Колумбины являются в многообразии красок и выглядят словно два разных, сложенных вместе цветка: белый, с пятью лепестками, на фиолетовом, с лепестками более длинными и тонкими. В пятницу цветы – синие и пурпурные – приносит смущенный до крайности почтовый служащий, который обнаружил их на пассажирском сиденье своей машины.
О синих колумбинах пела за несколько дней до смерти Эмили Адамс. Возможно, именно поэтому ленточка на букете не пластиковая, а белая атласная, с черными музыкальными нотами. Не просто цветы ее смерти, но и что-то из ее жизни.
Рамирес в Делавэре проводит контрольную консультацию по закрытому в феврале делу. Вот только своей типа подруге она об этом не сказала, потому что на ее рабочем столе лежит огромный букет подсолнечников.
Парню из службы доставки пришлось ждать, пока Эддисон сдвинет бумаги и освободит для цветов место. Рамирес нравятся подсолнечники, и он это знает. Но сейчас у него на уме совсем другие цветы, а потому доставка не вызывает никаких чувств, кроме раздражения.
Тем не менее, как и подобает напарнику, Эддисон фотографирует букет и посылает файл по назначению, чтобы Рамирес смогла должным образом поблагодарить ту самую подругу из контртеррористического отдела.
В загон, как они называют свое рабочее место, входит Вик. В руке у него половинка сэндвича с салатом из курицы, на лице – страдальческое выражение.
– Одевайся, – бросает он. – Едем в Шарпсберг.
– Шарпс… Кейли?
– На нее напали. Инара с Кейли и ее родителями в больнице.

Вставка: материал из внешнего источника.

(** ** Theorems *)

(** Plan blocks: what is stripped and what is extracted are decided line by line. A
    block opens at a line that consists of the opening tag, closes at a line that
    consists of the closing tag or at the end; the text outside the blocks is visible
    and the text of the last block is the plan. A parser that receives the text in any
    pieces shows the same text and the same plan. *)
Theorem plan_blocks_by_line chunks :
  strip_proposed_plan_blocks (concat chunks) = (plan_of (concat chunks)).1 /\
  extract_proposed_plan_text (concat chunks) = (plan_of (concat chunks)).2 /\
  visible_text (run plan_new chunks) = (plan_of (concat chunks)).1 /\
  plan_text_of (extracted (run plan_new chunks)) = (plan_of (concat chunks)).2.
Proof. rewrite strip_plan_of, extract_plan_of. destruct (plan_run_lines chunks). done. Qed.

(** Assistant text streamed in any pieces amounts to the whole text treated in one
    go: the citations are those of the text, the visible text is what is left of it,
    without the plan blocks in plan mode, and the plan segments then carry the plan of
    the text without its citations. *)
Theorem assistant_stream_whole mode chunks :
  exists p v citations,
    assistant_new mode = Ok p /\ strip_citations (concat chunks) = Ok (v, citations) /\
    let out := assistant_run p chunks in
    at_citations out = citations /\
    at_visible_text out = (if mode then strip_proposed_plan_blocks v else v) /\
    plan_text_of (at_plan_segments out) = (if mode then extract_proposed_plan_text v else None).
Proof.
  destruct citation_new as [cp| |] eqn:Ec; [|done..].
  set (p := {| plan_mode := mode; at_citations_parser := cp; at_plan := plan_new |}).
  exists p. eexists _, _. split_and!.
  { unfold assistant_new. by rewrite Ec. }
  { rewrite strip_citations_scan. cbn zeta. reflexivity. }
  assert (assistant_inv p) as Hp by (split; [by apply citation_new_inv|apply plan_new_inv]).
  pose proof (assistant_run_spec p chunks Hp) as [Hcit H].
  assert (meaning cp (concat chunks) = citation_chunk (scan citation_specs None (concat chunks))) as Hm
    by (by injection Ec as <-).
  cbn zeta. cbn [p plan_mode at_plan at_citations_parser] in *. rewrite Hm in *.
  split; [done|]. destruct mode; destruct H as [Hv Hs].
  - rewrite strip_plan_of, extract_plan_of.
    destruct (plan_meaning (visible_text (citation_chunk (scan citation_specs None (concat chunks))))) as [Hpv Hpe].
    split; [by rewrite Hv|]. rewrite <- Hpe. by apply plan_text_of_proper.
  - split; [done|]. by rewrite Hs.
Qed.
(** A chunk is refused exactly when the bytes received so far are the beginning of
    no UTF-8 text, and a refused chunk leaves the parser as it was. *)
Theorem utf8_push_refused (q : parser) c :
  reached q -> Forall byte_ok c ->
  ((exists e, (push_bytes q c).2 = Err e) <->
   ~ exists ext text, Forall scalar text /\ (pending_utf8 q ++ c) ++ ext = encode_all text) /\
  (forall e, (push_bytes q c).2 = Err e -> (push_bytes q c).1 = q).
Proof.
  intros [Hshort Hbq]%reached_inv Hbc. assert (Forall byte_ok (pending_utf8 q ++ c)) as Hb by (by apply Forall_app).
  destruct (push_bytes_cases q c Hb Hshort) as (t & rest & Hst & Hpc & Hcase).
  rewrite Hpc. destruct (push_bytes q c) as [q' [out|e|]]; cbn [fst snd]; [| |done].
  - split; [|done]. split; [by intros [e He]|]. intros Hno. exfalso. apply Hno.
    destruct rest as [|b rest].
    + exists [], t. by rewrite !app_nil_r.
    + destruct (stops_short (b :: rest)) as (ext & x & Hx & He); [by split; [|apply Hcase]|].
      exists ext, (t ++ [x]). split; [by apply Forall_app; split; [|constructor]|].
      unfold encode_all. rewrite map_app, concat_app. cbn [map concat]. by rewrite app_nil_r, <- He, (assoc_L (++)).
  - destruct Hcase as [-> [k Hbad]]. split; [|by intros ? _]. split; [|by eexists].
    intros _ (ext & text & Htext & Heq). rewrite <- (assoc_L (++)) in Heq. symmetry in Heq.
    destruct (encode_all_prefix _ _ _ Hst Htext Heq) as (t2 & _ & Ht2 & Hst2).
    eapply stops_bad; [exact Hbad|exact Hst2|done].
Qed.

End Utf8_proofs.

(** ** Witnesses *)

Module Utf8Demo.

Definition text : rstr := [233%Z] ++ CITATION_OPEN ++ [8364%Z] ++ CITATION_CLOSE.

(** Every byte on its own. *)
Definition chunks : list (list Z) := map (fun b => [b]) (encode_all text).

Definition citations : CitationStreamParser :=
  {| inner := {| specs := citation_specs; pending := []; active := None |} |}.

End Utf8Demo.

Lemma utf8_stream_text_witness :
  exists out, run_bytes (utf8_new Utf8Demo.citations) Utf8Demo.chunks = Ok out /\
  visible_text out = [233%Z] /\ extracted out = [[8364%Z]].
Proof.
  destruct (utf8_stream_text Utf8Demo.citations Utf8Demo.text Utf8Demo.chunks) as (out & Hr & Hv & He).
  - by apply citation_new_inv.
  - apply (bool_decide_unpack _). vm_compute. reflexivity.
  - vm_compute. reflexivity.
  - exists out. split; [exact Hr|]. split; [exact Hv|exact He].
Defined.

Lemma utf8_push_refused_witness :
  (push_bytes (utf8_new Utf8Demo.citations) [195%Z; 40%Z]).1 = utf8_new Utf8Demo.citations.
Proof.
  apply (proj2 (utf8_push_refused (utf8_new Utf8Demo.citations) [195%Z; 40%Z]
    (reached_new _) ltac:(repeat constructor; unfold byte_ok; lia)) (InvalidUtf8 0 1)).
  vm_compute. reflexivity.
Defined.
(* ===== verification/PathUri.v ===== *)
(** * Path URIs

    Models [workx-rs/utils/path-uri/src/lib.rs] and [absolute_path_normalization.rs]:
    [file:] URIs that stand for paths of this or of another host, with containment, parents and lexical joins that follow the convention (POSIX
    or Windows) the URI is spelled in. The crates [url], [urlencoding] and [base64] are
    the class [UrlCrate]; what the code relies on is the class [UrlLaws], with an
    instance over a plain record in [UrlModel]. *)
From S2P Require Import Prelude AbsPath StreamText InlineTag Utf8Stream.

Set Default Goal Selector "!".

Inductive PathConvention := Posix | Windows.

#[export] Instance PathConvention_eq_dec : EqDecision PathConvention.
Proof. solve_decision. Defined.

(** [PathConvention::native] on Unix. *)
Definition native_convention : PathConvention := Posix.

Definition BACKSLASH : char := 92.
Definition COLON : char := 58.
Definition NUL : char := 0.

(** [str::split] with a predicate on chars. *)
Fixpoint split_pred (p : char -> bool) (s : rstr) : list rstr :=
  match s with
  | [] => [[]]
  | d :: s' =>
      if p d then [] :: split_pred p s'
      else match split_pred p s' with [] => [[d]] | q :: qs => (d :: q) :: qs end
  end.

(** [PathConvention::path_segments]. *)
Definition is_separator (self : PathConvention) (c : char) : bool :=
  match self with
  | Posix => (c =? SLASH)%Z
  | Windows => (c =? SLASH)%Z || (c =? BACKSLASH)%Z
  end.

Definition path_segments (self : PathConvention) (path : rstr) : list rstr := split_pred (is_separator self) path.

(** [str::replace] of a char by a char. *)
Definition replace_char (from to : char) (s : rstr) : rstr := map (fun c => if (c =? from)%Z then to else c) s.

Definition is_ascii_alphabetic (c : char) : bool := (((65 <=? c) && (c <=? 90)) || ((97 <=? c) && (c <=? 122)))%Z.
Definition is_ascii_uppercase (c : char) : bool := ((65 <=? c) && (c <=? 90))%Z.
Definition ascii_upper (c : char) : char := (if (97 <=? c) && (c <=? 122) then c - 32 else c)%Z.
Lemma from_absolute_native_no_panic s c : Forall scalar s -> s ≠ [] -> from_absolute_native_path s c ≠ Panic.
Proof.
  intros Hs Hne. unfold from_absolute_native_path.
  pose proof (posix_opaque_ok s Hne Hs) as Hpo. pose proof (windows_opaque_ok s Hne Hs) as Hwo.
  destruct c.
  - assert (parse_posix_path s ≠ Panic) as Hp.
    { unfold parse_posix_path. destruct (strip_prefix [SLASH] s) as [r|] eqn:E; [|done].
      apply strip_prefix_Some in E. cbn [app] in E. rewrite <- E. case_match; [done|apply from_segments_no_panic]. }
    destruct (parse_posix_path s) as [[w|]| |]; cbn [mbind res_bind]; try done. by split_if.
  - pose proof (parse_windows_no_panic s Hs) as Hp.
    destruct (parse_windows_path s) as [[w|]| |]; cbn [mbind res_bind]; try done. by split_if.
Qed.

(** Joins reach none of the [unreachable!]s in the code. *)
Lemma uri_join_no_panic u s : valid_uri u -> Forall scalar s -> uri_join u s ≠ Panic.
Proof.
  intros Hu Hs. unfold uri_join. case_match; [done|]. destruct (is_empty s) eqn:Hemp; [done|]. apply is_empty_false in Hemp.
  destruct (infer_path_convention u) as [c|]; [|done]. cbn [ok_or mbind res_bind].
  pose proof (from_absolute_native_no_panic s c Hs Hemp) as Hp.
  destruct (from_absolute_native_path s c) as [[w|]| |]; cbn [mbind res_bind]; [done| |done|done].
  match goal with |- context [mbind _ ?m] => assert (m ≠ Panic) as Hm by (repeat case_match; done); destruct m end;
    cbn [mbind res_bind]; try done.
  case_match; [done|]. destruct (valid_segments u Hu) as (segs & ->). case_match. apply try_from_no_panic.
Qed.

(** The URIs the API can return. *)
Inductive built : Url -> Prop :=
| built_parse s u : uri_parse s = Ok u -> built u
| built_native p u : from_abs_path p = Ok u -> built u
| built_join u s v : built u -> uri_join u s = Ok v -> built v
| built_join_descendant u s v : built u -> join_descendant u s = Ok v -> built v
| built_parent u p : built u -> uri_parent u = Some p -> built p.
End Joins.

– Инара в Мэриленде? – Брэндон уже берет пальто, свое и Вика, оружие и жетоны, чтобы разобраться со всем этим потом, когда Хановериан окончательно разделается с ланчем. Прихватывает на всякий случай и стоящие под столом сумки. До Шарпсберга недалеко, так что вероятность остаться там на ночь невелика, но зато, потратив секунду, можно застраховаться от непредвиденной ситуации.
– Кейли там на весенних каникулах, вот и попросила Инару приехать на пару деньков.
Наверное, оно и к лучшему, что Инара работает в таком классном ресторане, учитывая, сколько отгулов ей приходится брать.
Вик доедает сэндвич уже в кабине лифта и, забрав жетон и оружие, вешает их на ремень.
– Последнюю информацию получим по пути.
Не считая этой самой последней информации – им сообщают, в какой больнице находится Кейли и что нападавший арестован, – дорога в Шарпсберг занимает два часа, которые проходят в гнетущем молчании. Отвлечься не получается, и воображение снова и снова рисует самое худшее.
Реабилитация Кейли проходила… наверное, так, как и можно было ожидать. Девочку похитили в ее двенадцатый день рождения, жестоко изнасиловали и избили. Очнулась она уже в Саду, но провела там лишь несколько дней, причем под защитой и опекой Инары и других девушек. Впрочем, по словам самой Инары и даже Блисс, именно те дни оказались едва ли не самыми страшными на их памяти. Потом был взрыв, спасение, огласка… В общем, на долю Кейли выпало столько испытаний, сколько не должно достаться никому из детей ее возраста.